Nel 2006 le esportazioni agroalimentari confermano l’andamento crescente degli ultimi anni, con un incremento, rispetto al 2005, del 6%. Anche le importazioni registrano un sensibile aumento del 5,2%. Il deficit agroalimentare complessivamente si porta ad oltre 8 miliardi di euro, ma il saldo normalizzato - pari a -15,5% -  mostra un leggero miglioramento che si inserisce in un trend di più lungo periodo. Questo conferma il risultato strutturalmente positivo degli scambi agroalimentari, reso più evidente dalla performance negativa della bilancia commerciale complessiva, il cui deficit, al netto dell’agroalimentare, raggiunge i 13 miliardi di euro. Questo è quanto emerge dalla sintesi fornita da Inea - Istituto nazionale di economia agraria "Il commercio con l’estero dei prodotti agroalimentari - 2006".

La variazione positiva delle esportazioni rispetto al 2005 è da attribuire ad un effetto combinato di prezzi (+2,3%) e quantità (+3,7%); al contrario, l’incremento delle importazioni deriva quasi esclusivamente dalla variazione dei prezzi (+6,2%).
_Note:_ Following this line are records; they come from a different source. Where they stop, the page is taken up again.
(** A page with a table of contents and a menu of more buttons. *)
Definition two_buttons : furniture :=
  Furniture [1%nat; 2%nat] (λ _, true) (λ b, (b =? 1)%nat) true true true (Some 1%nat) true true.
Definition plain_key (k : string) (w : N) : key_event := Key false false false false (js k) w false false.
Definition alt_ctrl (w : N) : key_event := Key false true true false [w] w false false.
Lemma flyouts_exclusive_witness :
  let c := chrome_run two_buttons [Keydown (alt_ctrl 78); Click_button 2; Keydown (alt_ctrl 84)] chrome_start in
  topbar_flyout c = true ∧ ¬ (sidebar_flyout c = true ∧ topbar_flyout c = true) ∧
  focused (keydown two_buttons (plain_key "Escape" 27) c).1 = On_content.
Proof.
  destruct (flyouts_exclusive two_buttons [Keydown (alt_ctrl 78); Click_button 2; Keydown (alt_ctrl 84)] (plain_key "Escape" 27))
    as (H1 & _ & _ & H2).
  - intros k [= <-]. by left.
  - repeat constructor.
  - split; [vm_compute; reflexivity|]. split; [exact H1|]. apply H2; vm_compute; reflexivity.
Defined.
La maggiore crescita nel 2006 dei prezzi medi alle importazioni rispetto ai prezzi medi alle esportazioni comporta un complessivo peggioramento della ragione di scambio2 (-3,7%), che interessa soprattutto le materie prime importate per l’industria di trasformazione.

Le aree
L’importanza dell’Unione europea come area di riferimento per gli scambi è prevalente nell’agroalimentare rispetto al resto della bilancia commerciale: le esportazioni agroalimentari verso l’Ue-25 pesano per il 68,3%, contro il 58,2% degli scambi complessivi, mentre le importazioni agroalimentari dall’Ue-25 rappresentano il 70%, contro il 55,3% degli acquisti totali. Questa prevalenza è determinata dagli scambi con l’area dei 15 Paesi europei, mentre le quote degli scambi agroalimentari e totali per i nuovi Stati membri (entrati nel 2004) si equivalgono. La Germania rappresenta il principale cliente, con una quota del 20,5%, seguita da Francia, Usa e Regno Unito. La Francia è il principale fornitore di prodotti agroalimentari dell’Italia (16,5%), seguita da Germania, Spagna e Paesi Bassi. Tra i paesi non comunitari si segnalano, al settimo posto, il Brasile (3%) e, al decimo, l’Argentina (2,4%), mentre tra i fornitori emergenti meritano attenzione la Cina, con una quota piuttosto stabile nel tempo e la Thailandia, che mostra un incremento notevole del valore delle vendite
all’Italia (+35%).

I comparti
I prodotti dell’industria alimentare, detengono una quota preponderante e stabile del totale degli scambi agroalimentari italiani, pari al 78% delle esportazioni ed al 65,2% delle importazioni. La componente del settore primario assume un peso relativamente maggiore dal lato delle importazioni (32%), rispetto a quello sulle esportazioni (19,6%); in questo caso, si registra una lieve flessione, contenuta in un punto percentuale, per entrambi i flussi rispetto all’anno precedente.

I prodotti
Nel 2006, il 4,5% delle esportazioni agroalimentari italiane è rappresentato dai vini rossi e rosati di qualità (Vqprd), seguiti dalla “pasta alimentare non all’uovo né farcita” (4%). Sullo stesso valore si attestano le vendite di olio di oliva vergine ed extravergine (+14%) e superano nella graduatoria le conserve di pomodoro e pelati (3,9%). Chiudono la graduatoria delle prime 5 voci di esportazione i prodotti della biscotteria e pasticceria (3,2%). Nel complesso, tali voci costituiscono quasi il 20% delle esportazioni agroalimentari italiane e confermano il successo sui mercati mondiali dei prodotti della trasformazione alimentare del made
in Italy,
Il lato delle importazioni evidenzia, al contrario, prodotti appartenenti a comparti per i quali l'Italia riporta una debolezza produttiva strutturale e una forte domanda verso l’estero: nella graduatoria dei primi 5 prodotti importati si trovano le carni suine e bovine fresche o refrigerate, rispettivamente con il 4,4% e 4,3%, ed un incremento della dipendenza dall’estero testimoniato dalle percentuali di crescita, comprese tra il 13 ed il 16%. A seguire l’olio di oliva (3,6%) e i crostacei e molluschi congelati, per i quali si registra una crescita importante della quota rispetto al 2005. Infine, i bovini da allevamento (3,2%). L’insieme dei prodotti della graduatoria spiega il 19% delle importazioni agroalimentari italiane.